We applied 200 N as an axial compressive force at each setting. The body weight of the pigs which knees we used was approximately 80-100 kg. The pig's center of gravity is near the forelegs and the load on the hind legs is lower than on the forelegs. When standing on a quadruped, the load on single hind leg of an 80-100 kg pig is approximately 160-200 N [19]. 200 N might be too small as an axial compressive force for biomechanical studies. However, in this study, 200 N was sufficient to examine the effects of meniscal extrusion and the effects of centralization. In our previous report, 200 N was the force applied in a similar setting [15]. Furthermore, reported that, in their model, which used similar porcine knees, the in situ force of the LM with a complete radial tear significantly decreased even under an axial load of 150 N [17]. Therefore, the axial compressive force applied in this study would be large enough to yield clinically significant findings.

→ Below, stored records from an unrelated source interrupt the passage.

(** * The image block's user interface ([Ui]), embedded in Rocq

    The development follows the two revisions of the [Ui] class that the
    repository carries:

    - [src/src/ui.js] (first class of the file): width and height are typed
      into two content-editable [div]s ([nodes.imageWidth],
      [nodes.imageHeight]); the resize canvas is 700 x 410;
    - [src/unnamed/part_000]: width and height are typed into two [input]
      elements ([nodes.inputWidth], [nodes.inputHeight]); the resize canvas
      is computed from the rendered image.

    Methods whose text is the same in both revisions are embedded once
    (section [Shared]); the others live in the modules [SrcUi] and
    [Part000]. *)

From stdpp Require Import gmap strings list fin_maps pretty.
From Stdlib Require Import ZArith Lia Ascii.

Open Scope Z_scope.
Set Warnings "-register-all".

(** ** JavaScript values *)

(** The operations of the JavaScript runtime on numbers. Numbers are IEEE
    doubles and their conversions from and to text are those of the
    language; the embedding takes them as an interface, so that every
    theorem holds for whatever the runtime computes. *)
Class JsNumber := {
  number : Type;
  (** an integer literal of the source, such as [700] *)
  num_of_Z : Z → number;
  NaN : number;
  (** [Math.abs(x)] *)
  Math_abs : number → number;
  (** [x > y] on two numbers *)
  num_gt : number → number → bool;
  (** [x / y] and [x * y] *)
  num_div : number → number → number;
  num_mul : number → number → number;
  (** [ToBoolean] on a number: false for zero and [NaN] *)
  num_truthy : number → bool;
  (** [ToString] on a number, as in [`${x}`] *)
  num_to_string : number → string;
  (** [Number(s)] on a string *)
  Number : string → number;
  (** [parseInt(s)] on a string *)
  parseInt_str : string → number
}.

Although the deviation distance of the LM, which increased in extrusion, was restored to the intact status in centralization at all angles, the contact pressure and area, decreased in extrusion, were not fully restored in the posterior LM, even after centralization. This was possibly because a 1 cm width of the posterior root deficiency was left untreated. These results suggest that hoop function should also be reconstructed, if possible, in order to fully restore the load distribution function of the posterior LM. Even so, centralization decreased the contact pressure in the tibial cartilage, and this effect became more obvious as the flexion angle became larger.
The distances between the two markers increased with knee flexion angle in each setting, although no significances were found. This can be explained from the results of the current study; the load distribution moved posteriorly as the flexion angle increased. A previous magnetic resonance imaging (MRI) study also supports our results, showing that the lateral femoral condyle and LM consistently displayed a marked posterior translation [20].
To our knowledge, previous reports of biomechanical analysis for the centralization of the extruded meniscus are limited. Nakamura et al. used the centralization procedure in an ACL-reconstructed porcine knee with an irreparable lateral meniscus defect to evaluate the effects of knee biomechanics; they reported that using arthroscopic centralization for the capsular support of the middle segment of the lateral meniscus improved the residual rotational laxity of the ACL-reconstructed knee, which had lateral meniscus dysfunction due to massive meniscal defect [17]. Daney et al., in the only report other than ours [15], measured meniscal extrusion and tibiofemoral contact mechanics at the medial compartment in human cadaveric knees [16]. The anatomic transtibial pull-out root repair and the anatomic transtibial pull-out root repair with centralization suture techniques best restored the contact mechanics of the knee and meniscal extrusion when compared with root tear and nonanatomic repair states. However, the degree of extrusion increased as the knee was flexed to 90°. Their study differs from ours in terms of using human knees, examining the inner compartment, and performing the centralization with pullout techniques; both studies, however, showed the effectiveness of centralization.
We previously reported the effect of centralization in a porcine model [15]. The methods used in the two studies were similar in that the experimental settings were the same. The difference between the two studies was that, in the current study, biomechanical analysis was performed at 30°, 60°, and 90° as well as at 45°. Similar results were obtained at 45° and the new findings were revealed at 30°, 60°, and 90° in knee flexion. Although significant differences of contact area and contact pressure at different angles were not detected, the following trends were observed: Contact area and contact pressure in the anterior and middle LM reached their maxima at 30°, 45°, and 60°, while those at the posterior LM reached theirs at 90°.
For limitations, we cut the lateral collateral ligament to insert a sensor from the lateral side; this raised a concern that instability caused by LCL deficiency could have affected the results. We also inserted a pressure mapping sensor between the femoral cartilage and the LM, rather than between the LM and the tibial cartilage, which would have impaired the load-distribution measurements for the entire tibial cartilage. However, the knee joint was stabilized and the loading force applied in the vertical direction; the comparison of evaluated values under intact, extrusion, and centralization settings at each flexion angle will therefore provide important information.